|Publication number||US6552692 B1|
|Application number||US 10/016,237|
|Publication date||Apr 22, 2003|
|Filing date||Oct 30, 2001|
|Priority date||Oct 30, 2001|
|Also published as||US20030080916|
|Publication number||016237, 10016237, US 6552692 B1, US 6552692B1, US-B1-6552692, US6552692 B1, US6552692B1|
|Inventors||Steven Zeilinger, Felipe Zuniga|
|Original Assignee||Andrew Corporation|
|Export Citation||BiBTeX, EndNote, RefMan|
|Patent Citations (18), Referenced by (50), Classifications (12), Legal Events (5)|
|External Links: USPTO, USPTO Assignment, Espacenet|
The present invention relates to the field of antennas, more specifically to a dual band dipole antenna adapted to receive and transmit high frequency signals, such as cellular telephone signals.
With the growth of wireless communications, there has been an increased growth in the use of cellular technology to receive and transmit information using high frequency signals. Concurrent with the wireless growth has been the emergence of different very high frequency signal bands that these wireless devices may use.
Prior antennas have been designed to effectively receive and transmit signals along a specific frequency band, such as the cellular band or the AM/FM bands associated with most radios. Often times, an antenna must be designated to a specific frequency band due to the design and orientation of the various components. Most commonly, an antenna has a radiating element that provides the carrier wave for the transmitted host information. The relationship of the radiating element to other components restricts an antenna from varying its frequency range beyond a minimum threshold.

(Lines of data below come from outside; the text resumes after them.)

Definition contains_char (c : ascii) (s : str) : bool := existsb (char_eqb c) s.
Definition contains_any (cs s : str) : bool := existsb (fun c => existsb (char_eqb c) cs) s.

Fixpoint contains_str (p s : str) : bool :=
  starts_with p s || match s with [] => false | _ :: s' => contains_str p s' end.

(** [str::split(c)]: always at least one piece. *)
Fixpoint split (c : ascii) (s : str) : list str :=
  match s with
  | [] => [[]]
  | x :: s' =>
      if char_eqb c x then [] :: split c s'
      else match split c s' with
           | [] => [[x]]
           | h :: t => (x :: h) :: t
           end
  end.

(** [str::split_once(c)]: the text before and after the first [c]. *)
Fixpoint split_once (c : ascii) (s : str) : option (str * str) :=
  match s with
  | [] => None
  | x :: s' =>
      if char_eqb c x then Some ([], s')
      else match split_once c s' with
           | Some (a, b) => Some (x :: a, b)
           | None => None
           end
  end.

(** [\[str\]::join(sep)]. *)
Fixpoint join (sep : str) (l : list str) : str :=
  match l with
  | [] => []
  | [s] => s
  | s :: rest => s ++ sep ++ join sep rest
  end.

Fixpoint drop_while (f : ascii -> bool) (s : str) : str :=
  match s with
  | [] => []
  | c :: s' => if f c then drop_while f s' else s
  end.
Definition trim_by (f : ascii -> bool) (s : str) : str :=
  rev (drop_while f (rev (drop_while f s))).

(** [str::trim_matches(c)], and [str::trim] on text whose characters are ASCII. *)
Definition trim_matches (c : ascii) : str -> str := trim_by (char_eqb c).
Definition trim : str -> str := trim_by is_ascii_ws.

Definition to_lower (c : ascii) : ascii :=
  if is_ascii_uppercase c then byte_of (code c + 32) else c.
(** [str::trim_end_matches(c)]. *)
Fixpoint trim_end_matches (c : ascii) (s : str) : str :=
  match s with
  | [] => []
  | d :: s' =>
      match trim_end_matches c s' with
      | [] => if char_eqb d c then [] else [d]
      | t => d :: t
      end
  end.

Definition to_ascii_lowercase (s : str) : str := map to_lower s.
Definition eq_ignore_ascii_case (a b : str) : bool :=
  bool_decide (to_ascii_lowercase a = to_ascii_lowercase b).
Definition str_eqb (a b : str) : bool := bool_decide (a = b).

(** ** Numbers *)

Definition digit_value (c : ascii) : option Z :=
  if is_ascii_digit c then Some (code c - 48) else None.

(** The value of a digit string, in base ten, most significant digit first. *)
Fixpoint digits_value (acc : Z) (s : str) : option Z :=
  match s with
  | [] => Some acc
  | c :: s' => match digit_value c with
               | Some d => digits_value (acc * 10 + d) s'
               | None => None
               end
  end.

(** [str::parse] for an unsigned type with maximum [bound]: an optional [+],
    at least one digit, no overflow. *)
Definition parse_unsigned (bound : Z) (s : str) : option Z :=
  let digits := match strip_prefix ##"+" s with Some d => d | None => s end in
  match digits with
  | [] => None
  | _ => match digits_value 0 digits with
         | Some v => if v <=? bound then Some v else None
         | None => None
         end
  end.
(* ===== verification/BTree.v ===== *)
(** Ordered sets of strings, [BTreeSet<String>]: strictly ascending lists. *)

From Stdlib Require Import ZArith Lia Bool Ascii Sorted.
From stdpp Require Import gmap sorting.
From S2P Require Import Prelude Strings.

(** ** Order and insertion *)

Fixpoint str_ltb (a b : str) : bool :=
  match a, b with
  | [], [] => false
  | [], _ :: _ => true
  | _ :: _, [] => false
  | x :: a', y :: b' =>
      (code x <? code y)%Z || ((code x =? code y)%Z && str_ltb a' b')
  end.

Fixpoint btree_insert (x : str) (l : list str) : list str :=
  match l with
  | [] => [x]
  | y :: l' =>
      if str_ltb x y then x :: l
      else if str_eqb x y then l
      else y :: btree_insert x l'
  end.

(** The elements of a set in ascending order. *)
Definition btree_elements (s : gset str) : list str := foldr btree_insert [] (elements s).

(** ** Lemmas *)

Lemma str_ltb_irrefl a : str_ltb a a = false.
Proof. induction a as [|x a IH]; simpl; [done|]. by rewrite Z.ltb_irrefl, IH, andb_false_r. Qed.

Lemma str_ltb_trans a b c : str_ltb a b = true -> str_ltb b c = true -> str_ltb a c = true.
Proof.
  revert b c. induction a as [|x a IH]; intros [|y b] [|z c]; simpl; try done.
  rewrite !orb_true_iff, !andb_true_iff, !Z.ltb_lt, !Z.eqb_eq.
  intros [?|[? ?]] [?|[? ?]]; try (left; lia). right. split; [lia | by eapply IH].
Qed.

Lemma str_ltb_total a b : str_ltb a b = false -> a <> b -> str_ltb b a = true.
Proof.
  revert b. induction a as [|x a IH]; intros [|y b]; simpl; try done.
  rewrite orb_false_iff, orb_true_iff, andb_true_iff, Z.ltb_lt, Z.eqb_eq.
  intros [H1 H2] Hne. apply Z.ltb_ge in H1.
  destruct (Z.eq_dec (code x) (code y)) as [E|]; [|left; lia].
  apply code_inj in E as ->. rewrite Z.eqb_refl in H2. simpl in H2.
  right. split; [done|]. apply IH; [done | congruence].
Qed.

Lemma btree_insert_elem x y l : y ∈ btree_insert x l <-> y = x \/ y ∈ l.
Proof.
  induction l as [|z l IH]; simpl; [set_solver|].
  destruct (str_ltb x z); [set_solver|].
  destruct (str_eqb x z) eqn:E; [apply str_eqb_true in E as ->; set_solver|].
  rewrite !elem_of_cons, IH. tauto.
Qed.

Definition sorted_set (l : list str) : Prop := StronglySorted (fun a b => str_ltb a b = true) l.

Lemma btree_insert_sorted x l : sorted_set l -> sorted_set (btree_insert x l).
Proof.
  unfold sorted_set. induction 1 as [|z l Hl IH HF]; simpl; [by repeat constructor|].
  destruct (str_ltb x z) eqn:E.
  - constructor; [by constructor|]. constructor; [done|].
    eapply Forall_impl; [exact HF|]. intros y Hy. by eapply str_ltb_trans.
  - destruct (str_eqb x z) eqn:E2; [by constructor|].
    constructor; [done|]. rewrite Forall_forall in HF |- *.
    intros y [->|Hy]%btree_insert_elem; [|by apply HF].
    apply str_ltb_total; [done|]. by apply bool_decide_eq_false in E2.
Qed.

Lemma sorted_set_ext l k : sorted_set l -> sorted_set k -> (forall x, x ∈ l <-> x ∈ k) -> l = k.
Proof.
  intros Hl Hk Hext.
  assert (HN : forall l, sorted_set l -> NoDup l).
  { clear. induction 1 as [|z l Hl IH HF]; [constructor|]. constructor; [|done].
    intros Hz. rewrite Forall_forall in HF. specialize (HF _ Hz). by rewrite str_ltb_irrefl in HF. }
  apply (StronglySorted_unique_strong (fun a b => str_ltb a b = true)); [|done..|].
  - intros a b _ _ Hab Hba. pose proof (str_ltb_trans _ _ _ Hab Hba) as HC.
    by rewrite str_ltb_irrefl in HC.
  - apply NoDup_Permutation; auto.
Qed.

Lemma btree_elements_spec s : sorted_set (btree_elements s) /\ forall x, x ∈ btree_elements s <-> x ∈ s.
Proof.
  unfold btree_elements. assert (HF : forall l, sorted_set (foldr btree_insert [] l) /\
    forall x, x ∈ foldr btree_insert [] l <-> x ∈ l).
  { induction l as [|y l [IH1 IH2]]; cbn; [split; [constructor | done]|]. split; [by apply btree_insert_sorted|].
    intros x. by rewrite btree_insert_elem, IH2, elem_of_cons. }
  destruct (HF (elements s)) as [H1 H2]. split; [done|]. intros x. by rewrite H2, elem_of_elements.
Qed.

Cellular transmissions oscillate at a frequency between 824.04 and 893.7 MHz. An early analog cellular standard was called Advanced Mobile Phone System (AMPS). Newer developments in technology allows for cellular transmission to be in digital format, providing for signal compression and easier signal manipulation, thus increasing the available transmission bandwidth. Cellular telephones are duplex devices, providing for the transmission of dual signals, thus allowing a user to simultaneously transmit and receive data, with each signal being on a different frequency.
A transmission band commonly used with cellular technology is Global System for Mobile Communications (GSM), which provides encryption to the signal making the transmission more secure. This standard was initially established within Europe in the mid-1980s. GSM operates in the frequency band of 0.9 GHz within the United States and is used in conjunction with the Personal Communication System (PCS) based system.
A PCS phone operates in a frequency range between 1.85 and 1.99 GHz. A standard cellular transmission may be in AMPS, GSM, PCS, or PCN. These various standards are not completely interchangeable, therefore, a device may need to switch between standards to work properly.
Cellular antennas used for transmitting information along the cellular band are most commonly used with mobile devices, such as a telephone or a personal digital assistance (PDA). One common antenna assembly is taught by U.S. Pat. No. 5,440,317 issued to Jalloul et al., teaching a known assembly for a half wavelength sleeve dipole antenna having a coaxial line section followed by a quarter wavelength choke for reducing interference with the housing. U.S. Pat. No. 5,440,317 further teaches the interconnection of the various antenna elements, wherein several elements have a length of one-fourth of the wavelength of the corresponding frequency.
Although, U.S. Pat. No. 5,440,317 only teaches a single sleeve element, wherein the antenna is equipped to transmit and receive communications along a single frequency band. It is also known within the art to produce an antenna capable of transmitting and receiving in certain multiple bands. Specifically, U.S. Pat. No. 5,079,562 issued to Yarsunas et al. teaches a multi-band antenna adapted to receive and transmit signals in two bands, one in the cellular band and the other in the AM/FM band.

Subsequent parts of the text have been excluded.